Every line from the one containing "intros _. apply has_key_version." to the one containing "(mgmtIP : string)" in the records below, both included, must be set down exactly, and no other line.

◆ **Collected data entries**
—————

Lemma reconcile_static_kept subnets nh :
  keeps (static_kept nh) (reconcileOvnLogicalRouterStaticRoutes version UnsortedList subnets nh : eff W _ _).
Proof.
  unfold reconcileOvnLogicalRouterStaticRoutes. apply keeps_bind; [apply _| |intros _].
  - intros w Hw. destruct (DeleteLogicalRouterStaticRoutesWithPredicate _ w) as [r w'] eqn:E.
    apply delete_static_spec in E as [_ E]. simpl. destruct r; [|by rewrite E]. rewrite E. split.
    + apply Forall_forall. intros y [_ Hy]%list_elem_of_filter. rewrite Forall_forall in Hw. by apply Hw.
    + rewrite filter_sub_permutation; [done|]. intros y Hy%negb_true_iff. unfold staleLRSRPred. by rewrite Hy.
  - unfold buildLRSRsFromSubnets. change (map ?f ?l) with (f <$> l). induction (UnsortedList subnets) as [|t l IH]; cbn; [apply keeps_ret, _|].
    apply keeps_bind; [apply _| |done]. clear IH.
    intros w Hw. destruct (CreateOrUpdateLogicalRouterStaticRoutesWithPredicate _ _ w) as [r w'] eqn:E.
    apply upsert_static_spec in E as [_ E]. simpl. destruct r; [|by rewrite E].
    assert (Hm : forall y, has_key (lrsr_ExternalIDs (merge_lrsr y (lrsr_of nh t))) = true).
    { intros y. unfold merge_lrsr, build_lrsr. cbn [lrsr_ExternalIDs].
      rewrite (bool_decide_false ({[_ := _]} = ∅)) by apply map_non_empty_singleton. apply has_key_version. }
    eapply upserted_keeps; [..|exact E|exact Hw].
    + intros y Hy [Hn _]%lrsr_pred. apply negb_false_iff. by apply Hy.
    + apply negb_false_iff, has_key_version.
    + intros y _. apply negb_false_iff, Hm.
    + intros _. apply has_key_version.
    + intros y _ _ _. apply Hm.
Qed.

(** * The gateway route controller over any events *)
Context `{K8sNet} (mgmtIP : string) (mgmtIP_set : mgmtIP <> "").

—————

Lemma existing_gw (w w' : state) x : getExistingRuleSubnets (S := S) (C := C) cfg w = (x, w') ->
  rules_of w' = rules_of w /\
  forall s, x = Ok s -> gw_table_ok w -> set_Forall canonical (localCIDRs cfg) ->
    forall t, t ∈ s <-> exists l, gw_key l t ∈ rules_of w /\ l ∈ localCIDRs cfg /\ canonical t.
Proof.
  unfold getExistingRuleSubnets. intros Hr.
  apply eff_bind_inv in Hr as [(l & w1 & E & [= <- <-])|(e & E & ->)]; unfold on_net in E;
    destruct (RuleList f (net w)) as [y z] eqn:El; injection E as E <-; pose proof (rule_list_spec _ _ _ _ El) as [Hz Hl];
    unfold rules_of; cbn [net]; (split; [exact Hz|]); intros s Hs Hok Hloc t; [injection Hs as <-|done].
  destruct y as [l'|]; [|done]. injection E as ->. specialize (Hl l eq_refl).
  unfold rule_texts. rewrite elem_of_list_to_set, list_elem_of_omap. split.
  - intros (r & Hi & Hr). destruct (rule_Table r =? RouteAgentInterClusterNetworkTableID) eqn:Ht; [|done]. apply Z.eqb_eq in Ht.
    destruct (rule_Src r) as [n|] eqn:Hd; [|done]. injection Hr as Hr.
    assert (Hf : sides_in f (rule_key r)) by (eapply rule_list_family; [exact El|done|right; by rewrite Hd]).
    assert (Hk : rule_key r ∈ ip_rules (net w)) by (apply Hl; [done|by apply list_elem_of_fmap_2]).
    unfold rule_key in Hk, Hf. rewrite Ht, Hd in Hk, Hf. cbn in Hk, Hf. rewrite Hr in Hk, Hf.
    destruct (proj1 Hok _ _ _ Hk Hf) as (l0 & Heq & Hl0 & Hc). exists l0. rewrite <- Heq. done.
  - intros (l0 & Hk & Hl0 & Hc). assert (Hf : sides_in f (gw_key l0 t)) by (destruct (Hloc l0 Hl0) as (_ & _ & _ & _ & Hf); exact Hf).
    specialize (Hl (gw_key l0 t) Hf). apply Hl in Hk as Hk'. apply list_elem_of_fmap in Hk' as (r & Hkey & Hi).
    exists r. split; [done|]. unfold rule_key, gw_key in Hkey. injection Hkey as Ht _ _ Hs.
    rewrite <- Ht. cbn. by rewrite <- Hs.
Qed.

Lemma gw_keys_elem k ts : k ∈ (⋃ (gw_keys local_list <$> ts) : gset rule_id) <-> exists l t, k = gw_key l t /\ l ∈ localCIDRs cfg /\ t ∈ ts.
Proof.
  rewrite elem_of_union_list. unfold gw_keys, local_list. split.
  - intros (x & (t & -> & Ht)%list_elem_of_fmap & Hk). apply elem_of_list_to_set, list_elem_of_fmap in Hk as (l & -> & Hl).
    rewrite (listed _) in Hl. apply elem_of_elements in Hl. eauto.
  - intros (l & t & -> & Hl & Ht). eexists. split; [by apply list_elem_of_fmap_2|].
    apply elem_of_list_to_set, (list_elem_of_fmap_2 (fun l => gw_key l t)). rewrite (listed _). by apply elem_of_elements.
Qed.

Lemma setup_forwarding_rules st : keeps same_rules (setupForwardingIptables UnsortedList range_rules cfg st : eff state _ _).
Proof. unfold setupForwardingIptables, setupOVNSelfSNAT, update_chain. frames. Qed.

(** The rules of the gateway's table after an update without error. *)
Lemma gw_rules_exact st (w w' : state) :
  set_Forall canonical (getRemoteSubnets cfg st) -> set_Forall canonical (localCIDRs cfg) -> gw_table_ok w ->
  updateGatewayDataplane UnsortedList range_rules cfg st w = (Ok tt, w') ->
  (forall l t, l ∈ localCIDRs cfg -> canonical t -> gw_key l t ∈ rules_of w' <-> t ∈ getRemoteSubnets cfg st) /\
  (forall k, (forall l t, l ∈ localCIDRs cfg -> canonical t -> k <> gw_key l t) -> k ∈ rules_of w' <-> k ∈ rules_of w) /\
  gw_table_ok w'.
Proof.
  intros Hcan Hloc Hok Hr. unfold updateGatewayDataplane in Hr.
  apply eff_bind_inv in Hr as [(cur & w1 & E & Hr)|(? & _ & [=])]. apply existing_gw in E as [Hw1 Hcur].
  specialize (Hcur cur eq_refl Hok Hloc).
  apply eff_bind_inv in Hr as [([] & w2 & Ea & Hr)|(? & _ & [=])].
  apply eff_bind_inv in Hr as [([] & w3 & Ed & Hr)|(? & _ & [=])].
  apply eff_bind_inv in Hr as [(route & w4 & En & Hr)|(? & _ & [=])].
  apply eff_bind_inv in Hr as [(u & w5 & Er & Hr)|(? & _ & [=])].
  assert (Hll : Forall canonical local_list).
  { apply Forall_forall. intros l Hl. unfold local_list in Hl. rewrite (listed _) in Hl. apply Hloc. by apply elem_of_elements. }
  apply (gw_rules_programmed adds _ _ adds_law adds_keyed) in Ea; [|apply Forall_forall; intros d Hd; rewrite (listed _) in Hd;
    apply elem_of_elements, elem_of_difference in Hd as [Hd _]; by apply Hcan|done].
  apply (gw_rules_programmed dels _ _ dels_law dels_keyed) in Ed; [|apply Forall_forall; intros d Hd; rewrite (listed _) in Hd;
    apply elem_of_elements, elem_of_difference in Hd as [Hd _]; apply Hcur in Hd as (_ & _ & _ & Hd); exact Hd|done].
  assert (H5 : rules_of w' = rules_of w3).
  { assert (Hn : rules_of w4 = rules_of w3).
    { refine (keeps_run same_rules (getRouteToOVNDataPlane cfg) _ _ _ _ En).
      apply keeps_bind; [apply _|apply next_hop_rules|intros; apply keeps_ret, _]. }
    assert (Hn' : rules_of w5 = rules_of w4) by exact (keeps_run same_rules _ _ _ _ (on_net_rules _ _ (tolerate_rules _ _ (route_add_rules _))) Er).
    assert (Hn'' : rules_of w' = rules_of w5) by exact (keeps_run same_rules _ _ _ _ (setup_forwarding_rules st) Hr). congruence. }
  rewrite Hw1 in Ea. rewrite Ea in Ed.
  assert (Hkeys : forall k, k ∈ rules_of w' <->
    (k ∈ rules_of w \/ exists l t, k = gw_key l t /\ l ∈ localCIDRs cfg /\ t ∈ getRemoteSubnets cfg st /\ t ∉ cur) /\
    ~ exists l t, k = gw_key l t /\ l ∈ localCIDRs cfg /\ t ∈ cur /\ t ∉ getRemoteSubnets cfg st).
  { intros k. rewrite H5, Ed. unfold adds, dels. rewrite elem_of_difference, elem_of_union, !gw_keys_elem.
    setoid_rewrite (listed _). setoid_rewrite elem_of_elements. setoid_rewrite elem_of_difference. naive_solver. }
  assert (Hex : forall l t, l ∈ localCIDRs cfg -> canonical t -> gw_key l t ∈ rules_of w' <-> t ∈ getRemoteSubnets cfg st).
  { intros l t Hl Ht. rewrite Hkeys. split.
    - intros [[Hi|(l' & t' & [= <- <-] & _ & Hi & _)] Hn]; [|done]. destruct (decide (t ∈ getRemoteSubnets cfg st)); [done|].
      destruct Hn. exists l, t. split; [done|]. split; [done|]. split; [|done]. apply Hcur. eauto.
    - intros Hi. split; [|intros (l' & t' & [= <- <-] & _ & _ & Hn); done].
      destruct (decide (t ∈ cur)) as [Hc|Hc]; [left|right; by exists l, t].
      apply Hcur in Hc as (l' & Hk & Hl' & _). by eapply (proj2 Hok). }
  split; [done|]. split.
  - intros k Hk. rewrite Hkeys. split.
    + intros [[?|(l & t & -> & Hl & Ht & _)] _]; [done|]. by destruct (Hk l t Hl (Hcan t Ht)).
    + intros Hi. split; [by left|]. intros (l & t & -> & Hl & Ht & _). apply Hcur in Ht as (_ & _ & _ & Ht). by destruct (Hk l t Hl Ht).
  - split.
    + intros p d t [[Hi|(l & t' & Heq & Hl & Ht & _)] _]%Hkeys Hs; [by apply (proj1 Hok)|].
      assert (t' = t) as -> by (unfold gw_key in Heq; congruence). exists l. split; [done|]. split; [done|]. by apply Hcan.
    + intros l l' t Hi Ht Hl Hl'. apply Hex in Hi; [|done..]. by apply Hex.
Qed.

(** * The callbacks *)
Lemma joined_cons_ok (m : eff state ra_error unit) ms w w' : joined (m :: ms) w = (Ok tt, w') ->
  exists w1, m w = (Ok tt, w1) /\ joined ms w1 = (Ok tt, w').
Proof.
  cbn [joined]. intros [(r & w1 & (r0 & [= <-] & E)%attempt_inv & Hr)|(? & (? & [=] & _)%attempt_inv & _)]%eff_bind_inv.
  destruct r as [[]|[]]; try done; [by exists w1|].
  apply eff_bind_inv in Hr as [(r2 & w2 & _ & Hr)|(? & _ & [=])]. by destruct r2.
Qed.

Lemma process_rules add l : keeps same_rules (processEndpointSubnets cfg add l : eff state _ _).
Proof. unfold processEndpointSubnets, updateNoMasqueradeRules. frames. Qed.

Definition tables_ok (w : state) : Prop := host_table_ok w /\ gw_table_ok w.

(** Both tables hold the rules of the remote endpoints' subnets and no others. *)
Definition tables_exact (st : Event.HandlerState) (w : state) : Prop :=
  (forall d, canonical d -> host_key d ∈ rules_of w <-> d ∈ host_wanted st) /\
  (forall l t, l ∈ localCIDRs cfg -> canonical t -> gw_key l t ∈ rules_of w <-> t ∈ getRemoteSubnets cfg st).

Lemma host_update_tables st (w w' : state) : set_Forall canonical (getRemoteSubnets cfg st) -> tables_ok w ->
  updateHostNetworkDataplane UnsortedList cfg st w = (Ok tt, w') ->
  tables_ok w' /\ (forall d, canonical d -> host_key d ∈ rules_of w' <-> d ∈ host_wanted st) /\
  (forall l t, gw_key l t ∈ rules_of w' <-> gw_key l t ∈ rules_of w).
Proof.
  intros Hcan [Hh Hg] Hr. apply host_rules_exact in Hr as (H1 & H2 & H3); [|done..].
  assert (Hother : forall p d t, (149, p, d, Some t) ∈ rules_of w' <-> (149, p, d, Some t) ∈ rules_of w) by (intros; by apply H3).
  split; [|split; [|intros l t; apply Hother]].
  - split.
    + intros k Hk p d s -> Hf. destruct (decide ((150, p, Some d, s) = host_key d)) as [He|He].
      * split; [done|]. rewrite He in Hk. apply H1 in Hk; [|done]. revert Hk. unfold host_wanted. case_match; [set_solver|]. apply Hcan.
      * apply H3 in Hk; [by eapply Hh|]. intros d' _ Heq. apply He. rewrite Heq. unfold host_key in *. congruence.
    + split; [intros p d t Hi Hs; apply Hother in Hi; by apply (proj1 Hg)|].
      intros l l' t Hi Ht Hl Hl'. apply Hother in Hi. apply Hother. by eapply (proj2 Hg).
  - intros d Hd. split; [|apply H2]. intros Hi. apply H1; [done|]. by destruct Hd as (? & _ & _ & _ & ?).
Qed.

—————

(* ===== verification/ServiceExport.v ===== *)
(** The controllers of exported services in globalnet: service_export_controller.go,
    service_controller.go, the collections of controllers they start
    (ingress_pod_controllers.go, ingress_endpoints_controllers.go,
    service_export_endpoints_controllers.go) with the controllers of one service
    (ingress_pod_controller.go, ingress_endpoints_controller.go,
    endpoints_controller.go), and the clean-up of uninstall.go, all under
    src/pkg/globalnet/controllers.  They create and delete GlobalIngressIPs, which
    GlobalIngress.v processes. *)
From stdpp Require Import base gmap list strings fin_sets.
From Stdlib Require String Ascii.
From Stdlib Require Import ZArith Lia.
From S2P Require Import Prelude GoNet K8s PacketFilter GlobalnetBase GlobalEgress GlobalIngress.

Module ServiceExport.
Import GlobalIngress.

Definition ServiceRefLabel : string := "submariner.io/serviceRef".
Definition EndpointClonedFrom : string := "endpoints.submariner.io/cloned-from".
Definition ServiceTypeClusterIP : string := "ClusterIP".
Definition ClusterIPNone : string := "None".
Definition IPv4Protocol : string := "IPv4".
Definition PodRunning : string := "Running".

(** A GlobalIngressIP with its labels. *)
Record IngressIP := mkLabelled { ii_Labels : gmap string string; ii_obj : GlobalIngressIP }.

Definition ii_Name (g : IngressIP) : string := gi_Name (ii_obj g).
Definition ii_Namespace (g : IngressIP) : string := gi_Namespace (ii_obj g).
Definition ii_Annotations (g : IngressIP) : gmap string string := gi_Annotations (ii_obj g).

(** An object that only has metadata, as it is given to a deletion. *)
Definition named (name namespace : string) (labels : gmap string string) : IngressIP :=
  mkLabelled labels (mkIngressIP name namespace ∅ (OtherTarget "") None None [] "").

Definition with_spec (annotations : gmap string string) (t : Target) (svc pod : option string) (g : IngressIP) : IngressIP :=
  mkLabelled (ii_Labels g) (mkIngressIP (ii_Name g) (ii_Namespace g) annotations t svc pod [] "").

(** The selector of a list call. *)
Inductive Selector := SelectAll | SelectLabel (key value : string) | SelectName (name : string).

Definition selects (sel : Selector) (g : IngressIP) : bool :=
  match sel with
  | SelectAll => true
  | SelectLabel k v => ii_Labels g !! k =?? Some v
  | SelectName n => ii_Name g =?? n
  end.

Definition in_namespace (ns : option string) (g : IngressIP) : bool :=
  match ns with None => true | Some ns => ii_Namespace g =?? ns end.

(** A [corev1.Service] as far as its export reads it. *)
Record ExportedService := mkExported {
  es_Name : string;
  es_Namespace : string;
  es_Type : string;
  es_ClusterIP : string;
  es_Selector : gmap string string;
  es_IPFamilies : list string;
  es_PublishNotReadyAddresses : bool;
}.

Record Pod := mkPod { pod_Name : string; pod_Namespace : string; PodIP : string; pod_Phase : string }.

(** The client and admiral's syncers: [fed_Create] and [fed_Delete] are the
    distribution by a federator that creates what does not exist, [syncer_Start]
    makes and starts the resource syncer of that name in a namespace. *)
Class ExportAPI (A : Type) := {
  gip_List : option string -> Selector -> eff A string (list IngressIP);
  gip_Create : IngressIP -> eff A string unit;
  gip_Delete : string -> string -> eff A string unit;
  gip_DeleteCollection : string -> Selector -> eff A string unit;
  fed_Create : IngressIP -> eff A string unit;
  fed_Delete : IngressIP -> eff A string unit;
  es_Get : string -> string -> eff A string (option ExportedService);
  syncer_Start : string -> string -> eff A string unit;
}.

—————

◆ **Result for this task**
    + intros _. apply has_key_version.
    + intros y _ _ _. apply Hm.
Qed.

(** * The gateway route controller over any events *)
Context `{K8sNet} (mgmtIP : string) (mgmtIP_set : mgmtIP <> "").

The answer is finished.